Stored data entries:

(** ** The answers *)

(** C1: The answer to a command line is decided by the verdicts on the commands a shell would run:
    for every request there is an answer (the evaluation never panics); approval is skipped
    exactly when every command is allowed, and the sandbox bypassed exactly when moreover
    every command is matched by a rule; a forbidden command, or a prompt that the approval
    settings reject, forbids the command line; approval is asked for otherwise. *)
Theorem command_approval_exact p req platform :
  let parsed := commands_for_exec_policy_for_platform (req_command req) platform in
  let judge := verdict (exec_policy_fallback req (command_origin parsed) platform) (request_policy p req) in
  ∃ r, create_exec_approval_requirement_for_command_platform p req platform = Some r ∧
    requirement_means (request_policy p req) judge (approval_policy req) (commands parsed) r.
Proof. intros parsed. apply requirement_exact, commands_for_exec_policy_nonempty. Qed.

Lemma answer_means p req parsed platform r :
  commands parsed ≠ [] →
  create_exec_approval_requirement_for_parsed_commands p req parsed platform = Some r →
  requirement_means (request_policy p req)
    (verdict (exec_policy_fallback req (command_origin parsed) platform) (request_policy p req))
    (approval_policy req) (commands parsed) r.
Proof. intros Hne Hr. destruct (requirement_exact p req parsed platform Hne) as (r' & Hr' & Hm). by simplify_eq. Qed.

Lemma dangerous_verdict req origin platform q c :
  rule_derived_matches q c MATCH_OPTIONS = [] →
  is_Some (dangerous_command_match_for_origin c origin platform) →
  verdict (exec_policy_fallback req origin platform) q c
  = if decide (approval_policy req = Never) then Forbidden else Prompt.
Proof.
  intros Hn Hd. unfold verdict. rewrite Hn. simpl.
  unfold exec_policy_fallback, render_decision_for_unmatched_command_for_platform. cbn [u_command_origin u_approval_policy].
  rewrite bool_decide_true by done. simpl. by destruct (approval_policy req).
Qed.
(* ===== verification/Orchestrator.v ===== *)
(** Running a tool call: [tools/orchestrator.rs] of [codex-core]. Approval, the choice of a
    sandbox, the attempt, and after a denial by the sandbox a second attempt.

    Every question asked and every attempt made is recorded in a trace. *)
From stdpp Require Import base list numbers strings gmap.
From S2P Require Import Prelude RustStr PathConv UrlLib PathUri Permissions PolicyTransforms ExecApproval Approvals ToolSandbox.

Section Orchestrator.
Context `{UL : UrlLib} (os : TargetOs).

(** What the orchestrator asks a [ToolRuntime] about a request. A network approval spec is
    represented by the additional permissions of its trigger. *)
Record ToolRequest : Type := mkTool {
  t_exec_approval_requirement : option ExecApprovalRequirement;
  t_approval_action : Result ApprovalAction str;
  t_sandbox_permissions : SandboxPermissions;
  t_sandbox_preference : SandboxablePreference;
  t_escalate_on_failure : bool;
  t_should_bypass_approval : AskForApproval → bool → bool;
  t_wants_no_sandbox_approval : AskForApproval → bool;
  t_executor_managed : bool;
  t_network_approval_spec : option (option AdditionalPermissionProfile);
  t_sandbox_cwd : option PathUri;
}.

(** What it reads of the turn and its environment. *)
Record TurnSettings : Type := mkTurn {
  turn_approval_policy : AskForApproval;
  turn_strict_auto_review : bool;
  owner_network_policy : bool;
  controller_network_enabled : bool;
  turn_network : bool;
  environment_profile : PermissionProfile;
  profile_with_workspace_roots : PermissionProfile;
  environment_cwd : PathUri;
  config_windows_sandbox_type : SandboxType;
  config_windows_sandbox_level : WindowsSandboxLevel;
  codex_sandbox_exe : option str;
}.

(** The fields of [SandboxAttempt] that vary. *)
Record SandboxAttempt : Type := mkAttempt {
  sandbox : SandboxType;
  sandbox_requested : bool;
  attempt_permissions : PermissionProfile;
  enforce_managed_network : bool;
  attempt_cwd : PathUri;
  sandbox_exe : option str;
}.

Inductive Event : Type :=
| Asked (retry : bool) (answer : Result ReviewDecision ToolError)
| Attempted (attempt : SandboxAttempt) (failure : option ToolError).

(** The session and the runtime: asking for approval ([Approvals.request_approval]), network
    approvals around an attempt, and the attempt itself. *)
Context {W Out Active Deferred : Type}.
Context (ask : ApprovalAction → ApprovalContext → W → W * Result ReviewDecision ToolError)
  (begin_network_approval : bool → option (option AdditionalPermissionProfile) → W → W * Result (option Active) ToolError)
  (into_deferred : Active → option Deferred)
  (finish_deferred_network_approval : option Deferred → W → W * Result unit ToolError)
  (run_tool : SandboxAttempt → W → W * Result Out ToolError).
Implicit Types (t : ToolRequest) (turn : TurnSettings).

Definition State : Type := W * list Event.

Definition failure_of {X} (r : Result X ToolError) : option ToolError :=
  match r with Ok _ => None | Err e => Some e end.

(** [run_attempt]: an approval of network access is opened before the attempt and closed at
    once when the attempt fails. *)
Definition run_attempt (attempt : SandboxAttempt) (spec : option (option AdditionalPermissionProfile)) (s : State)
    : State * (Result Out ToolError * option Deferred) :=
  let (w, trace) := s in
  match begin_network_approval (enforce_managed_network attempt) spec w with
  | (w, Err e) => ((w, trace), (Err e, None))
  | (w, Ok active) =>
      let (w, result) := run_tool attempt w in
      let trace := trace ++ [Attempted attempt (failure_of result)] in
      match active with
      | None => ((w, trace), (result, None))
      | Some active =>
          let deferred := into_deferred active in
          match result with
          | Err _ =>
              match finish_deferred_network_approval deferred w with
              | (w, Err e) => ((w, trace), (Err e, None))
              | (w, Ok _) => ((w, trace), (result, None))
              end
          | Ok _ => ((w, trace), (result, deferred))
          end
      end
  end.

(** Preparing the action and asking; the answer itself is not looked at. *)
Definition request (t : ToolRequest) (turn : TurnSettings) (retry : bool) (reason retry_reason : option str)
    (network : option NetworkApprovalContext) (s : State) : State * Result unit ToolError :=
  match t_approval_action t with
  | Err e => (s, Err (Rejected (lit "could not prepare approval action: " ++ e)))
  | Ok action =>
      let (w, answer) := ask action (mkApprovalContext (turn_approval_policy turn) (turn_strict_auto_review turn)
                                       reason retry_reason network) s.1 in
      ((w, s.2 ++ [Asked retry answer]),
       match answer with Ok _ => Ok tt | Err e => Err e end)
  end.

(** ** Before the first attempt *)

Definition permissions t turn : PermissionProfile :=
  if t_executor_managed t then environment_profile turn else profile_with_workspace_roots turn.

Definition requirement t turn : ExecApprovalRequirement :=
  default (default_exec_approval_requirement (turn_approval_policy turn)
             (file_system_sandbox_policy (permissions t turn)))
    (t_exec_approval_requirement t).

(** Whether approval was asked for and given. *)
Definition approve t turn (s : State) : State * Result bool ToolError :=
  match requirement t turn with
  | Exec_Skip _ _ =>
      if turn_strict_auto_review turn then
        let (s, r) := request t turn false None None None s in
        (s, match r with Ok _ => Ok true | Err e => Err e end)
      else (s, Ok false)
  | Exec_Forbidden reason => (s, Err (Rejected reason))
  | Exec_NeedsApproval reason _ =>
      let (s, r) := request t turn false reason None None s in
      (s, match r with Ok _ => Ok true | Err e => Err e end)
  end.

Definition unsandboxed_allowed t turn : bool :=
  unsandboxed_execution_allowed os (file_system_sandbox_policy (permissions t turn)).

Definition managed_network_active t turn : bool :=
  if owner_network_policy turn then
    controller_network_enabled turn
    || ((bool_decide (is_Some (t_network_approval_spec t))
         || requires_escalated_permissions (t_sandbox_permissions t))
        && is_enabled (effective_network_sandbox_policy (network_sandbox_policy (environment_profile turn))
                         (mjoin (t_network_approval_spec t))))
  else turn_network turn.

Definition sandbox_needed t turn : bool :=
  should_sandbox os (permissions t turn) (t_sandbox_preference t) (managed_network_active t turn).

Definition first_sandbox_requested t turn : bool :=
  let override :=
    if unsandboxed_allowed t turn
    then sandbox_override_for_first_attempt os (t_sandbox_permissions t) (requirement t turn)
           (file_system_sandbox_policy (permissions t turn))
    else NoOverride in
  match override with
  | BypassSandboxFirstAttempt => false
  | NoOverride => sandbox_needed t turn
  end.

Definition attempt_with t turn (requested : bool) (exe : option str) : SandboxAttempt :=
  mkAttempt
    (if requested && negb (t_executor_managed t)
     then select_initial os (permissions t turn) (t_sandbox_preference t)
            (effective_windows_sandbox_type (config_windows_sandbox_type turn) (config_windows_sandbox_level turn))
            (managed_network_active t turn)
     else NoSandbox)
    requested (permissions t turn) (managed_network_active t turn)
    (default (environment_cwd turn) (t_sandbox_cwd t)) exe.

Definition initial_attempt t turn : SandboxAttempt :=
  attempt_with t turn (first_sandbox_requested t turn) (codex_sandbox_exe turn).

Definition retry_attempt t turn : SandboxAttempt :=
  attempt_with t turn (negb (unsandboxed_allowed t turn) && sandbox_needed t turn)
    (if unsandboxed_allowed t turn then None else codex_sandbox_exe turn).

(** ** After a denial *)

Definition network_approval_context_from_payload (payload : NetworkPolicyDecisionPayload)
    : option NetworkApprovalContext :=
  if negb (is_ask_from_decider payload) then None
  else
    protocol ← payload_protocol payload;
    host ← payload_host payload;
    if is_empty (trim host) then None else Some (mkNetworkContext (trim host) protocol).

Definition denial_network_context t turn (decision : option NetworkPolicyDecisionPayload)
    : option NetworkApprovalContext :=
  if managed_network_active t turn then decision ≫= network_approval_context_from_payload else None.

(** The conditions under which a denied call is given up. *)
Definition gives_up t turn (decision : option NetworkPolicyDecisionPayload) : bool :=
  let network := denial_network_context t turn decision in
  let policy := turn_approval_policy turn in
  (bool_decide (is_Some decision) && bool_decide (network = None))
  || negb (t_escalate_on_failure t)
  || (negb (t_wants_no_sandbox_approval t policy)
      && negb (bool_decide (policy = OnRequest) && bool_decide (is_Some network)
               && match default_exec_approval_requirement policy (file_system_sandbox_policy (permissions t turn)) with
                  | Exec_NeedsApproval _ _ => true
                  | _ => false
                  end))
  || (negb (unsandboxed_allowed t turn) && bool_decide (network = None)).

Definition retry_reason_text (network : option NetworkApprovalContext) : str :=
  match network with
  | Some ctx => lit "Network access to " ++ [34%N] ++ nac_host ctx ++ [34%N] ++ lit " is blocked by policy."
  | None => lit "command failed; retry without sandbox?"
  end.

Definition bypass_retry_approval t turn (already_approved : bool) (network : option NetworkApprovalContext) : bool :=
  negb (turn_strict_auto_review turn)
  && t_should_bypass_approval t (turn_approval_policy turn) already_approved
  && bool_decide (network = None).

Definition requirement_reason (r : ExecApprovalRequirement) : option str :=
  match r with Exec_NeedsApproval reason _ => reason | _ => None end.

Definition retry t turn (already_approved : bool) (decision : option NetworkPolicyDecisionPayload) (s : State)
    : State * Result (Out * option Deferred) ToolError :=
  let network := denial_network_context t turn decision in
  let (s, approval) :=
    if bypass_retry_approval t turn already_approved network then (s, Ok tt)
    else request t turn true (requirement_reason (requirement t turn)) (Some (retry_reason_text network)) network s in
  match approval with
  | Err e => (s, Err e)
  | Ok _ =>
      let '(s, (result, deferred)) := run_attempt (retry_attempt t turn) (t_network_approval_spec t) s in
      (s, match result with Ok output => Ok (output, deferred) | Err e => Err e end)
  end.

Definition run t turn (s : State) : State * Result (Out * option Deferred) ToolError :=
  match approve t turn s with
  | (s, Err e) => (s, Err e)
  | (s, Ok already_approved) =>
      let '(s, (result, deferred)) := run_attempt (initial_attempt t turn) (t_network_approval_spec t) s in
      match result with
      | Ok output => (s, Ok (output, deferred))
      | Err (Codex (SandboxDenied output decision)) =>
          if gives_up t turn decision then (s, Err (Codex (SandboxDenied output decision)))
          else retry t turn already_approved decision s
      | Err e => (s, Err e)
      end
  end.
End Orchestrator.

Assignment
Look through the data above. Find each line with the string "judge" and copy it.

Exercise output
  let judge := verdict (exec_policy_fallback req (command_origin parsed) platform) (request_policy p req) in
    requirement_means (request_policy p req) judge (approval_policy req) (commands parsed) r.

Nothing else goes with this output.